Many patients with fever, cold and breathing problems – which are also COVID-19 symptoms – have gone untreated as the hospitals in Dhaka are sending them to the IEDCR for coronavirus test. But the agency says the test is available for only returnees or their close contacts.
Published : 19 Mar 2020, 03:56 AM
Shahani Khatun took her 14-year-old son to the Institute of Epidemiology, Disease Control and Research on Wednesday for the coronavirus test as prescribed by the doctors for outpatients at the Shaheed Suhrawardy Medical College Hospital.
“They [doctors] insisted that there would be no need for writing about the test in the prescription. They said the test would be conducted here whenever we come. But the people here [IEDCR] say they don’t conduct the test,” a confused Shahani said.
‘Ubaidul’, an employee of a firm at Banani, said doctors at the Dhaka Medical College Hospital had sent him to Kurmitola General Hospital for coronavirus test.
The Kurmitola hospital forwarded him to the government’s disease control agency, the lone facility with the capacity to conduct the coronavirus test in Bangladesh.
“The IEDCR says they conduct the test only on returnees,” the patient with flu-like symptoms said.
She had called the IEDCR on its hotlines so that the medics could collect specimens but no one received the calls. She then took her mother to the Kurmitola hospital that forwarded them to the IEDCR.
The IEDCR refused to test her mother for the coronavirus, saying it tests people who had recently returned home from abroad or their close contacts.
Mirza Nazim Uddin, the director of the Square Hospital, said they had prescribed the coronavirus test for Chaity’s mother as they had suspected that she had contacted it.

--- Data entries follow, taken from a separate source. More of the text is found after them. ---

(** * cache_engine: a shallow embedding of the policy-composed cache

    The development follows the layout of [inc/cache_engine]:

    - [SizeT], [exception], [result]: the C++ vocabulary the headers rely on
      ([std::size_t] arithmetic, the exception classes of
      [policies/policy_interfaces.hpp]);
    - the four policy interfaces of [policies/policy_interfaces.hpp] as type
      classes;
    - the capacity, storage, access and eviction policies of
      [policies/*.hpp], one module per C++ class;
    - the cache facade [policy_based_cache] and the legacy template
      specialisations of [cache.hpp];
    - the properties of the specification, one theorem per property. *)

From stdpp Require Import sorting numbers strings gmap fin_maps list.


(** ** [std::size_t]

    A [std::size_t] is a 64-bit unsigned integer.  Values are kept in [Z] and
    every arithmetic operation of the source is followed by its reduction
    modulo [2^64]. *)
Module SizeT.
Local Open Scope Z_scope.

Definition modulus : Z := 2 ^ 64.
Definition max : Z := modulus - 1.

Definition wrap (z : Z) : Z := z mod modulus.
Definition add (a b : Z) : Z := wrap (a + b).
Definition sub (a b : Z) : Z := wrap (a - b).
Definition mul (a b : Z) : Z := wrap (a * b).

(** The values a [std::size_t] variable can hold. *)
Definition in_range (z : Z) : Prop := 0 ≤ z < modulus.

(** [container.size()] *)
Definition of_nat (n : nat) : Z := wrap (Z.of_nat n).
End SizeT.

“We had sent her there as per the government instruction that requires us ti inform it if any patient with such symptoms come to us,” he said.
Meerjady Sabrina Flora, the director at the IEDCR, said she was hearing about such incidents for a long time.
“Maybe the doctors refuse to treat these patients out of the fear that they would catch the coronavirus,” she said.
The Suhrawardy hospital has launched an over-the-counter system to prescribe medications to patients with flu-like symptoms to avoid the risk of contacting the coronavirus.
“We are thinking about what we can do to encourage the doctors. Our director for hospitals is looking into the issue. We are trying our best,” Flora said.